(* ===== verification/PoolPolicy.v ===== *)
(** * The transaction pool's policy ([txpool.rs])

    The rules that the pool applies to a transaction besides consensus: the
    fee floors, the check that rejects cheap spam before a signature is
    verified, the fees of data transactions, and the guard on Simplicity
    outputs before their deployment.  [TxPool.v] models the pool itself. *)

From stdpp Require Import pretty.
From S2P Require Import Prelude Bytes BTree Errors Constants Crypto WireRead CompactSize TxWire TxCodec Block Merkle Pow Subsidy.
From S2P Require Import Vault Suites Verify SigCache WorkerPool SigQueue Sighash Spend Htlc Stealth CovenantGenesis.
From S2P Require Import UtxoApply UtxoRules UtxoDeferred UtxoLedger BlockParse BlockWeight BlockDa BlockBasic ConnectBlock.
From S2P Require Import NodeText Uint128 ChainState PendingOwner BlockStore AtomicWrite StoreFiles Headers.

(* rust: node/txpool.rs 22-22 MAX_TX_POOL_TRANSACTIONS *)
Definition MAX_TX_POOL_TRANSACTIONS : Z := 300.
Definition DEFAULT_TX_POOL_MAX_BYTES : Z := MAX_RELAY_MSG_BYTES.
Definition TX_POOL_LOW_WATER_NUMERATOR : Z := 9.
Definition TX_POOL_LOW_WATER_DENOMINATOR : Z := 10.
(* rust: node/txpool.rs 91-91 DEFAULT_MEMPOOL_MIN_FEE_RATE *)
Definition DEFAULT_MEMPOOL_MIN_FEE_RATE : Z := 1.
(* rust: node/txpool.rs 98-98 DEFAULT_MIN_DA_FEE_RATE *)
Definition DEFAULT_MIN_DA_FEE_RATE : Z := 1.

(* rust: node/sync.rs 46-49 SuiteContext *)
Record SuiteContext : Type := mkSuiteContext { sc_rotation : RotationProvider; sc_registry : SuiteRegistry }.

(* rust: node/txpool.rs 101-124 TxPoolConfig *)
Record TxPoolConfig : Type := mkTxPoolConfig {
  pc_da_surcharge_per_byte : Z; pc_reject_non_coinbase_anchor_outputs : bool;
  pc_reject_simplicity_pre_activation : bool; pc_suite_context : option SuiteContext;
  pc_current_mempool_min_fee_rate : Z; pc_min_da_fee_rate : Z }.
(* rust: node/txpool.rs 1612-1623 default *)
Definition TxPoolConfig_default : TxPoolConfig :=
  mkTxPoolConfig 0 true true None DEFAULT_MEMPOOL_MIN_FEE_RATE DEFAULT_MIN_DA_FEE_RATE.
Definition with_floor (cfg : TxPoolConfig) (floor : Z) : TxPoolConfig :=
  mkTxPoolConfig (pc_da_surcharge_per_byte cfg) (pc_reject_non_coinbase_anchor_outputs cfg)
    (pc_reject_simplicity_pre_activation cfg) (pc_suite_context cfg) floor (pc_min_da_fee_rate cfg).

(* rust: node/txpool.rs 245-249 TxPoolAdmitErrorKind *)
Inductive TxPoolAdmitErrorKind : Type := AdmitConflict | AdmitRejected | AdmitUnavailable.
(* rust: node/txpool.rs 252-255 TxPoolAdmitError *)
Record TxPoolAdmitError : Type := mkAdmitError { ae_kind : TxPoolAdmitErrorKind; ae_message : string }.
(* rust: node/txpool.rs 258-262 RelayTxMetadata *)
Record RelayTxMetadata : Type := mkRelayTxMetadata { rm_fee : Z; rm_size : Z }.

Abbreviation ares := (result TxPoolAdmitError).
(* rust: node/txpool.rs 1687-1692 conflict *)
Definition conflict (message : string) : TxPoolAdmitError := mkAdmitError AdmitConflict message.
(* rust: node/txpool.rs 1708-1713 rejected *)
Definition rejected (message : string) : TxPoolAdmitError := mkAdmitError AdmitRejected message.
(* rust: node/txpool.rs 1715-1720 unavailable *)
Definition unavailable (message : string) : TxPoolAdmitError := mkAdmitError AdmitUnavailable message.
(* rust: node/txpool.rs 1694-1700 owner_error *)
Definition owner_error (error : PendingOutpointError) : TxPoolAdmitError :=
  match pe_kind error with
  | PendingConflict => conflict (pe_message error)
  | PendingUnavailable | PendingInternal => unavailable (pe_message error)
  end.
Definition tx_rejected (err : TxError) : TxPoolAdmitError := rejected ("transaction rejected: " +:+ display err).

(** ** The context of the next block *)

(* rust: node/txpool.rs 1626-1634 next_block_height *)
Definition pool_next_height (chain_state : ChainState) : ares Z :=
  if negb (ch_has_tip chain_state) then Ok 0 else
  if ch_height chain_state =? u64_max then Err (unavailable "height overflow") else
  Ok (ch_height chain_state + 1).

(** [None] is an index out of range, a panic. *)
(* rust: node/txpool.rs 1671-1685 mtp_median *)
Definition mtp_median (next_height : Z) (prev_timestamps : list Z) : option Z :=
  let window_len := if next_height <? 11 then next_height else 11 in
  if (len prev_timestamps <? window_len) && bool_decide (prev_timestamps = []) then Some 0 else
  let window_len := if len prev_timestamps <? window_len then len prev_timestamps else window_len in
  let window := merge_sort Z.le (take (Z.to_nat window_len) prev_timestamps) in
  if window_len =? 0 then None else window !! Z.to_nat ((window_len - 1) / 2).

-=-=-

(REQUIRED ACTION) Retype the records above from the very first line down to the line with "mkTxPoolConfig (pc_da_surcharge_per_byte cfg)", keeping both of those lines. Include nothing beyond them.

(WORKED SOLUTION)
(* ===== verification/PoolPolicy.v ===== *)
(** * The transaction pool's policy ([txpool.rs])

    The rules that the pool applies to a transaction besides consensus: the
    fee floors, the check that rejects cheap spam before a signature is
    verified, the fees of data transactions, and the guard on Simplicity
    outputs before their deployment.  [TxPool.v] models the pool itself. *)

From stdpp Require Import pretty.
From S2P Require Import Prelude Bytes BTree Errors Constants Crypto WireRead CompactSize TxWire TxCodec Block Merkle Pow Subsidy.
From S2P Require Import Vault Suites Verify SigCache WorkerPool SigQueue Sighash Spend Htlc Stealth CovenantGenesis.
From S2P Require Import UtxoApply UtxoRules UtxoDeferred UtxoLedger BlockParse BlockWeight BlockDa BlockBasic ConnectBlock.
From S2P Require Import NodeText Uint128 ChainState PendingOwner BlockStore AtomicWrite StoreFiles Headers.

(* rust: node/txpool.rs 22-22 MAX_TX_POOL_TRANSACTIONS *)
Definition MAX_TX_POOL_TRANSACTIONS : Z := 300.
Definition DEFAULT_TX_POOL_MAX_BYTES : Z := MAX_RELAY_MSG_BYTES.
Definition TX_POOL_LOW_WATER_NUMERATOR : Z := 9.
Definition TX_POOL_LOW_WATER_DENOMINATOR : Z := 10.
(* rust: node/txpool.rs 91-91 DEFAULT_MEMPOOL_MIN_FEE_RATE *)
Definition DEFAULT_MEMPOOL_MIN_FEE_RATE : Z := 1.
(* rust: node/txpool.rs 98-98 DEFAULT_MIN_DA_FEE_RATE *)
Definition DEFAULT_MIN_DA_FEE_RATE : Z := 1.

(* rust: node/sync.rs 46-49 SuiteContext *)
Record SuiteContext : Type := mkSuiteContext { sc_rotation : RotationProvider; sc_registry : SuiteRegistry }.

(* rust: node/txpool.rs 101-124 TxPoolConfig *)
Record TxPoolConfig : Type := mkTxPoolConfig {
  pc_da_surcharge_per_byte : Z; pc_reject_non_coinbase_anchor_outputs : bool;
  pc_reject_simplicity_pre_activation : bool; pc_suite_context : option SuiteContext;
  pc_current_mempool_min_fee_rate : Z; pc_min_da_fee_rate : Z }.
(* rust: node/txpool.rs 1612-1623 default *)
Definition TxPoolConfig_default : TxPoolConfig :=
  mkTxPoolConfig 0 true true None DEFAULT_MEMPOOL_MIN_FEE_RATE DEFAULT_MIN_DA_FEE_RATE.
Definition with_floor (cfg : TxPoolConfig) (floor : Z) : TxPoolConfig :=
  mkTxPoolConfig (pc_da_surcharge_per_byte cfg) (pc_reject_non_coinbase_anchor_outputs cfg)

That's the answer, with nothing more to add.